Christopher Plantin, printer and publisher of Antwerp, Belgium, whose famous printing office, preserved as a museum, was one of the shrines of worshiping printer-pilgrims up to the beginning of the European war, employed a device which is emblematic of the saying of Jesus, “I am the vine.”
A device used by the Elzevirs at Leyden, Holland, in 1620, shows a tree with spreading branches. On one side of the trunk is the figure of a man and on the other a scroll with the words Non solus (not alone).
Robert Estienne had a similar device in 1544 (Example [536-A]). This device as shown is slightly reduced from the original, while those previously mentioned are greatly reduced in size.
John Froben of Basel, Switzerland, who was a close friend of Erasmus, the philosopher and patron of learning, in 1520 used a device containing a staff surmounted by a dove and entwined by two serpents. (Example [542].) The legend, “Be ye wise as serpents and harmless as doves,” occasionally accompanied the design.

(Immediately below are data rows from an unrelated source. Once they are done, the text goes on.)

(* ===== verification/Buckets.v ===== *)
(** * Chained buckets

    Several tables of the executor are arrays of singly linked chains under a
    full key: page loans and copy-on-write records (user/vmremote.c).  The
    walks over one chain and over the whole array, and the finite map a table
    represents.  A table is well formed when every record is in the bucket of
    its key and no two records share a key. *)
From S2P Require Import Prelude.
From stdpp Require Import fin_maps.

Section buckets.
Context {E K : Type} `{Countable K} (key : E -> K) (slot : K -> nat).
Implicit Types (t : list (list E)) (chain : list E) (k : K) (e : E) (dead : E -> bool).

(** ** Operations *)
Fixpoint chain_find k chain : option E :=
  match chain with
  | [] => None
  | e :: chain => if decide (key e = k) then Some e else chain_find k chain
  end.
Definition chain_at k t : list E := default [] (t !! slot k).
Definition bucket_get k t : option E := chain_find k (chain_at k t).
(** A new record at the head of its chain. *)
Definition bucket_push e t : list (list E) := <[slot (key e) := e :: chain_at (key e) t]> t.
(** A write through the pointer of a found record. *)
Fixpoint chain_update k (f : E -> E) chain : list E :=
  match chain with
  | [] => []
  | e :: chain => if decide (key e = k) then f e :: chain else e :: chain_update k f chain
  end.
Definition bucket_write k (f : E -> E) t : list (list E) := <[slot k := chain_update k f (chain_at k t)]> t.
(** The unlinking walk over one chain: what stays and how many went. *)
Fixpoint chain_forget dead chain : list E * nat :=
  match chain with
  | [] => ([], O)
  | e :: chain =>
      let '(stay, gone) := chain_forget dead chain in
      if dead e then (stay, S gone) else (e :: stay, gone)
  end.
Definition bucket_forget dead t : list (list E) * nat :=
  let walked := chain_forget dead <$> t in (fst <$> walked, sum_list (snd <$> walked)).
Definition rows t : list E := concat t.

(** ** The map of a table *)
Definition bmap t : gmap K E := list_to_map ((fun e => (key e, e)) <$> rows t).
Record bucket_ok t : Prop := {
  bk_slots k : (slot k < length t)%nat;
  bk_nodup : NoDup (key <$> rows t);
  bk_home i chain e : t !! i = Some chain -> e ∈ chain -> i = slot (key e)
}.

Lemma chain_at_lookup k t : bucket_ok t -> t !! slot k = Some (chain_at k t).
Proof. intros Hok. unfold chain_at. by destruct (lookup_lt_is_Some_2 t (slot k) (bk_slots t Hok k)) as [c ->]. Qed.
Lemma elem_rows t e : e ∈ rows t <-> exists i chain, t !! i = Some chain /\ e ∈ chain.
Proof.
  unfold rows. rewrite list_elem_of_In, in_concat. setoid_rewrite <- list_elem_of_In. split.
  - intros (c & (i & Hi)%list_elem_of_lookup & He). eauto.
  - intros (i & c & Hi & He). exists c. split; [by eapply list_elem_of_lookup_2|done].
Qed.
(** One chain replaced by another. *)
Lemma rows_insert t i c c' :
  t !! i = Some c -> exists rest, rows t ≡ₚ c ++ rest /\ rows (<[i := c']> t) ≡ₚ c' ++ rest.
Proof.
  intros Hi. exists (concat (take i t) ++ concat (drop (S i) t)). unfold rows. split.
  - rewrite <- (take_drop_middle t i c Hi) at 1. rewrite concat_app. simpl.
    rewrite (Permutation_app_comm (concat (take i t))). rewrite <- app_assoc. by rewrite (Permutation_app_comm (concat (drop _ _))).
  - rewrite insert_take_drop by (by eapply lookup_lt_Some). rewrite concat_app. simpl.
    rewrite (Permutation_app_comm (concat (take i t))). rewrite <- app_assoc. by rewrite (Permutation_app_comm (concat (drop _ _))).
Qed.
Lemma chain_find_spec k chain :
  match chain_find k chain with
  | Some e => e ∈ chain /\ key e = k
  | None => forall e, e ∈ chain -> key e <> k
  end.
Proof.
  induction chain as [|x chain IH]; simpl; [by intros e ?%elem_of_nil|].
  destruct (decide (key x = k)) as [Hx|Hx]; [split; [by left|done]|].
  destruct (chain_find k chain); [destruct IH; split; [by right|done]|].
  intros e [->|He]%elem_of_cons; auto.
Qed.

Lemma bmap_pairs l : ((fun e => (key e, e)) <$> l).*1 = key <$> l.
Proof. by rewrite <- list_fmap_compose. Qed.
Lemma bmap_Some t k e : NoDup (key <$> rows t) -> bmap t !! k = Some e <-> e ∈ rows t /\ key e = k.
Proof.
  intros Hnd. unfold bmap. rewrite <- elem_of_list_to_map by (by rewrite bmap_pairs).
  rewrite list_elem_of_fmap. split; [intros (x & [= -> ->] & Hx); done|intros [He <-]; eauto].
Qed.
Lemma bmap_perm t l : NoDup (key <$> l) -> rows t ≡ₚ l -> bmap t = list_to_map ((fun e => (key e, e)) <$> l).
Proof.
  intros Hnd Hp. symmetry. apply list_to_map_proper; [by rewrite bmap_pairs|]. symmetry. by apply fmap_Permutation.
Qed.
Lemma bmap_rows t : bucket_ok t -> map_to_list (bmap t) ≡ₚ (fun e => (key e, e)) <$> rows t.
Proof. intros Hok. apply map_to_list_to_map. rewrite bmap_pairs. apply Hok. Qed.
Lemma bmap_size t : bucket_ok t -> size (bmap t) = length (rows t).
Proof. intros Hok. rewrite <- length_map_to_list, bmap_rows by done. by rewrite length_fmap. Qed.
Lemma bmap_key t k e : bucket_ok t -> bmap t !! k = Some e -> key e = k.
Proof. intros Hok Hk. apply bmap_Some in Hk; [apply Hk|apply Hok]. Qed.

(** The walk finds exactly the map's binding. *)
Lemma bucket_get_spec k t : bucket_ok t -> bucket_get k t = bmap t !! k.
Proof.
  intros Hok. unfold bucket_get. pose proof (chain_at_lookup k t Hok) as Hc.
  pose proof (chain_find_spec k (chain_at k t)) as Hf. symmetry.
  destruct (chain_find k (chain_at k t)) as [e|].
  - apply bmap_Some; [apply Hok|]. destruct Hf as [He Hk]. split; [|done]. apply elem_rows. eauto.
  - destruct (bmap t !! k) as [e|] eqn:He; [|done]. exfalso.
    apply bmap_Some in He as [(i & c & Hi & He)%elem_rows Hk]; [|apply Hok].
    pose proof (bk_home t Hok i c e Hi He) as Hh. rewrite Hk in Hh. subst i. rewrite Hi in Hc. injection Hc as ->.
    by apply (Hf e).
Qed.

(** ** Writes *)
Lemma replace_ok t k c' :
  bucket_ok t -> (forall e, e ∈ c' -> slot (key e) = slot k) -> NoDup (key <$> rows (<[slot k := c']> t)) ->
  bucket_ok (<[slot k := c']> t).
Proof.
  intros Hok Hc Hnd. split; [intros; rewrite length_insert; apply Hok|done|].
  intros i chain e Hi He. apply list_lookup_insert_Some in Hi as [(Hi1 & Hi2 & _)|[_ Hi]].
  - subst chain. rewrite <- Hi1. symmetry. by apply Hc.
  - by apply (bk_home t Hok i chain).
Qed.
Lemma chain_home k t e : bucket_ok t -> e ∈ chain_at k t -> slot (key e) = slot k.
Proof. intros Hok He. symmetry. eapply bk_home; [done|by apply chain_at_lookup|done]. Qed.

Lemma bucket_push_spec e t :
  bucket_ok t -> bmap t !! key e = None ->
  bucket_ok (bucket_push e t) /\ rows (bucket_push e t) ≡ₚ e :: rows t /\ bmap (bucket_push e t) = <[key e := e]> (bmap t).
Proof.
  intros Hok Hnew. pose proof (chain_at_lookup (key e) t Hok) as Hc. unfold bucket_push.
  destruct (rows_insert t _ _ (e :: chain_at (key e) t) Hc) as (rest & H1 & H2).
  set (t' := <[_ := _]> t) in *.
  assert (Hrec : rows t' ≡ₚ e :: rows t) by (rewrite H2, H1; done).
  assert (Hnd : NoDup (key <$> e :: rows t)).
  { apply NoDup_cons. split; [|apply Hok]. intros (x & Heq & Hx)%list_elem_of_fmap.
    assert (bmap t !! key e = Some x) by (apply bmap_Some; [apply Hok|done]). congruence. }
  split; [|split; [done|by rewrite (bmap_perm t' _ Hnd Hrec)]].
  apply replace_ok; [done| |fold t'; by rewrite Hrec].
  intros x [->|Hx]%elem_of_cons; [done|by apply (chain_home (key e) t)].
Qed.

Lemma chain_update_spec k f chain e :
  chain_find k chain = Some e -> exists rest, chain ≡ₚ e :: rest /\ chain_update k f chain ≡ₚ f e :: rest.
Proof.
  induction chain as [|x chain IH]; simpl; [done|]. destruct (decide (key x = k)).
  - intros [= ->]. eauto.
  - intros (rest & H1 & H2)%IH. exists (x :: rest). split; [rewrite H1|rewrite H2]; apply Permutation_swap.
Qed.
Lemma bucket_write_spec k f t e :
  bucket_ok t -> bucket_get k t = Some e -> key (f e) = key e ->
  bucket_ok (bucket_write k f t) /\ length (rows (bucket_write k f t)) = length (rows t) /\
  bmap (bucket_write k f t) = <[k := f e]> (bmap t).
Proof.
  intros Hok Hg Hf. unfold bucket_write. pose proof (chain_at_lookup k t Hok) as Hc. unfold bucket_get in Hg.
  destruct (chain_update_spec k f _ e Hg) as (r & Hk1 & Hk2).
  pose proof (chain_find_spec k (chain_at k t)) as Hfs. rewrite Hg in Hfs. destruct Hfs as [Hin Hkey].
  destruct (rows_insert t _ _ (chain_update k f (chain_at k t)) Hc) as (rest & H1 & H2). set (t' := <[_ := _]> t) in *.
  assert (Hrec : rows t ≡ₚ e :: (r ++ rest)) by (rewrite H1, Hk1; done).
  assert (Hrec' : rows t' ≡ₚ f e :: (r ++ rest)) by (rewrite H2, Hk2; done).
  assert (Hnd : NoDup (key <$> e :: (r ++ rest))) by (rewrite <- Hrec; apply Hok).
  assert (Hnd' : NoDup (key <$> f e :: (r ++ rest))) by (rewrite fmap_cons, Hf; exact Hnd).
  split; [|split].
  - apply replace_ok; [done| |fold t'; by rewrite Hrec'].
    intros x Hx. rewrite Hk2 in Hx. apply elem_of_cons in Hx as [->|Hx]; [by rewrite Hf, Hkey|].
    apply (chain_home k t); [done|]. rewrite Hk1. by right.
  - by rewrite Hrec', Hrec.
  - rewrite (bmap_perm t' _ Hnd' Hrec'), (bmap_perm t _ Hnd Hrec). cbn [fmap list_fmap]. simpl.
    rewrite Hf, Hkey. by rewrite insert_insert_eq.
Qed.

(** ** Removal *)
Lemma chain_forget_spec dead chain :
  chain_forget dead chain = (filter (fun e => dead e = false) chain, length (filter (fun e => dead e = true) chain)).
Proof. induction chain as [|e chain IH]; simpl; [done|]. rewrite IH, !filter_cons. by destruct (dead e). Qed.
Lemma concat_filter (P : E -> Prop) `{!forall x, Decision (P x)} t : concat (filter P <$> t) = filter P (concat t).
Proof. induction t as [|l ls IH]; [done|]. rewrite fmap_cons. simpl. by rewrite filter_app, IH. Qed.
Lemma filter_length_split (f : E -> bool) (l : list E) :
  (length (filter (fun x => f x = false) l) + length (filter (fun x => f x = true) l) = length l)%nat.
Proof. induction l as [|x l IH]; [done|]. rewrite !filter_cons. destruct (f x); simpl; lia. Qed.
Lemma sum_lengths (P : E -> Prop) `{!forall x, Decision (P x)} t :
  sum_list ((fun l => length (filter P l)) <$> t) = length (filter P (concat t)).
Proof. induction t as [|l ls IH]; [done|]. rewrite fmap_cons. simpl. by rewrite filter_app, length_app, IH. Qed.
Lemma bucket_forget_eq dead t :
  bucket_forget dead t = (filter (fun e => dead e = false) <$> t, length (filter (fun e => dead e = true) (rows t))).
Proof.
  unfold bucket_forget. rewrite <- !list_fmap_compose. f_equal.
  - apply list_fmap_ext. intros i c _. unfold compose. by rewrite chain_forget_spec.
  - unfold rows. rewrite <- sum_lengths. f_equal. apply list_fmap_ext. intros i c _. unfold compose. by rewrite chain_forget_spec.
Qed.
(** Exactly the records the walk was to free are gone, and it counted them. *)
Lemma bucket_forget_spec dead t :
  bucket_ok t -> let '(t', gone) := bucket_forget dead t in
  bucket_ok t' /\ (length (rows t') + gone = length (rows t))%nat /\
  bmap t' = filter (fun x => dead (snd x) = false) (bmap t).
Proof.
  intros Hok. rewrite bucket_forget_eq. set (t' := filter _ <$> t).
  assert (Hrec : rows t' = filter (fun e => dead e = false) (rows t)) by apply concat_filter.
  assert (Hnd : NoDup (key <$> rows t')).
  { rewrite Hrec. eapply sublist_NoDup; [apply Hok|]. apply fmap_sublist, sublist_filter. }
  split; [|split; [rewrite Hrec; apply filter_length_split|]].
  - split; [intros k; subst t'; rewrite length_fmap; apply Hok|done|].
    intros i c e Hi He. subst t'. rewrite list_lookup_fmap in Hi. apply fmap_Some in Hi as (c0 & Hi & ->).
    apply list_elem_of_filter in He as [_ He]. by apply (bk_home t Hok i c0).
  - apply map_eq. intros k. apply option_eq. intros e. rewrite map_lookup_filter_Some.
    rewrite !bmap_Some by (done || apply Hok). rewrite Hrec, list_elem_of_filter. simpl. tauto.
Qed.

(** An array of empty chains. *)
Lemma bucket_fresh n : (forall k, (slot k < n)%nat) -> bucket_ok (replicate n []) /\ bmap (replicate n []) = ∅ /\ rows (replicate n []) = [].
Proof.
  intros Hs. assert (Hr : rows (replicate n []) = []) by (unfold rows; clear; by induction n).
  split; [|split; [|done]].
  - split; [intros k; by rewrite length_replicate|rewrite Hr; constructor|].
    intros i c e [-> _]%lookup_replicate He. exfalso. exact (proj1 (elem_of_nil e) He).
  - unfold bmap. by rewrite Hr.
Qed.
End buckets.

Sometimes these printers’ marks were so large as to leave little room for the title-page proper, in contrast to which is the extreme modesty of Ulrich Zell of Cologne, Prussia, whose works are numerous and who is credited with starting the story of the invention of printing by Coster. Zell scarcely ever placed even his name on a book, yet his work may easily be identified.

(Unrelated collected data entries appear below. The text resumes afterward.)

(** *** The invariant *)
Lemma act_wf s s' : cow_wf s -> act s s' -> cow_wf s'.
Proof.
  intros Hwf Hact.
  assert (Hshift : forall o w g m d, shift s s' o w g m d ->
    (forall k, m k = COW_PROT_OWED -> is_Some (o !! k) /\ k ∉ w) ->
    (forall k, k ∈ w -> is_Some (o !! k)) -> (forall k, is_Some (o !! k) -> is_Some (objects s !! k) \/ page_ok (snd k)) -> cow_wf s').
  { intros o w g m d [Hm Hc Hr Ho Hw Hg Hk Hd] H1 H2 H3. split; [|apply Hr, Hwf| | |by rewrite Hm; apply Hwf].
    - intros a p. rewrite Ho. intros [H|]%H3; [by apply (cw_aligned s Hwf a)|done].
    - intros k. rewrite Hk, Ho, Hw. apply H1.
    - intros k. rewrite Ho, Hw. apply H2. }
  destruct Hact as [Hs|c p b Hal Hn Hb Hs|c p Hbelow (b & ok & Hn & Hb & Hs)|a p Hbelow Hs|a p Hor Hs|x0 lo len Hd Hs|a p Hs|a p Ho Hw Hs
    |a p Ho Hm Hs|c p Hc Ho Hs|a p b Hw Hs|a p b Hal Ho Hno Hs|c ->|id parent Hl ->].
  all: try (eapply Hshift; [exact Hs|intros k Hk; pose proof (cw_owed s Hwf k) as Howed|intros k Hk; pose proof (cw_writable s Hwf k) as Hwr|intros k Hk]).
  all: try (by apply Howed). all: try (by apply Hwr). all: try (by left).
  - unfold fupd in Hk. destruct (decide (k = (c, p))) as [->|Hne].
    + rewrite lookup_insert_eq. split; [by eexists|]. intros Hin%(cw_writable s Hwf). apply Hn. by right.
    + rewrite lookup_insert_ne by done. by apply Howed.
  - apply lookup_insert_is_Some'. auto.
  - apply lookup_insert_is_Some' in Hk as [<-|Hk]; auto.
  - unfold fupd in Hk. destruct (decide (k = (a, p))); [done|by apply Howed].
  - unfold fupd in Hk. destruct (decide (k = (a, p))) as [|Hne]; [done|]. rewrite lookup_delete_ne by done.
    destruct (Howed Hk). split; [done|set_solver].
  - apply elem_of_difference in Hk as [Hk Hne]. rewrite lookup_delete_ne by set_solver. auto.
  - left. by apply lookup_delete_is_Some in Hk as [_ ?].
  - destruct (Howed Hk) as [[x Hx] Hw]. split; [|by intros [_ ?]%elem_of_filter]. exists x. by rewrite (punched_kept _ _ _ _ _ _ Hx (Hd _ _ Hk Hx)).
  - apply elem_of_filter in Hk as [Hk Hin]. destruct (Hwr Hin) as [x Hx]. exists (zeroed x0 lo len k x). by rewrite punched_lookup, Hk, Hx.
  - left. destruct Hk as [x Hx]. rewrite punched_lookup in Hx. destruct (in_punched _ _ _ _); [done|]. destruct (objects s !! k); [by eexists|done].
  - destruct (Howed Hk). split; [done|set_solver].
  - apply Hwr. set_solver.
  - unfold fupd in Hk. destruct (decide (k = (a, p))) as [->|]; [done|by apply Howed].
  - destruct (Howed Hk). split; [done|]. intros [->%elem_of_singleton|]%elem_of_union; done.
  - apply elem_of_union in Hk as [->%elem_of_singleton|Hk]; auto.
  - destruct (Howed Hk). split; [apply lookup_insert_is_Some'; auto|done].
  - apply lookup_insert_is_Some'. auto.
  - left. apply lookup_insert_is_Some' in Hk as [<-|Hk]; [by apply (cw_writable s Hwf)|done].
  - destruct (Howed Hk). split; [apply lookup_insert_is_Some'; auto|done].
  - apply lookup_insert_is_Some'. auto.
  - apply lookup_insert_is_Some' in Hk as [<-|Hk]; auto.
  - split; apply Hwf.
  - split; [apply Hwf|apply Hwf|apply Hwf|apply Hwf|done].
Qed.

The Heintzemann Press device in Example [534] has an antique appearance and its designer evidently received inspiration for his anchor, foliage and scroll from such devices as those of Aldus and Plantin. The Rogers-Riverside Press mark, too, has ancient motifs. The anchor-shaped thistle, as already stated, is based upon Aldus’s device, and the frame suggests old designs in metal.
EXAMPLE 545
A mark that has to do with mythology
There is a suggestion of the pot device of Tory in the decorative portion of the Merrymount Press imprint shown as Example [537]. This appeared at the end of the book as a colophon, the style in which the imprint is written fitting it for that position. It will be remembered that the printers of Italy usually had the beginning and ending set in capitals to differentiate them from the body of the book. Elbert Hubbard used the idea commercially on his advertising booklets, as in Example [550].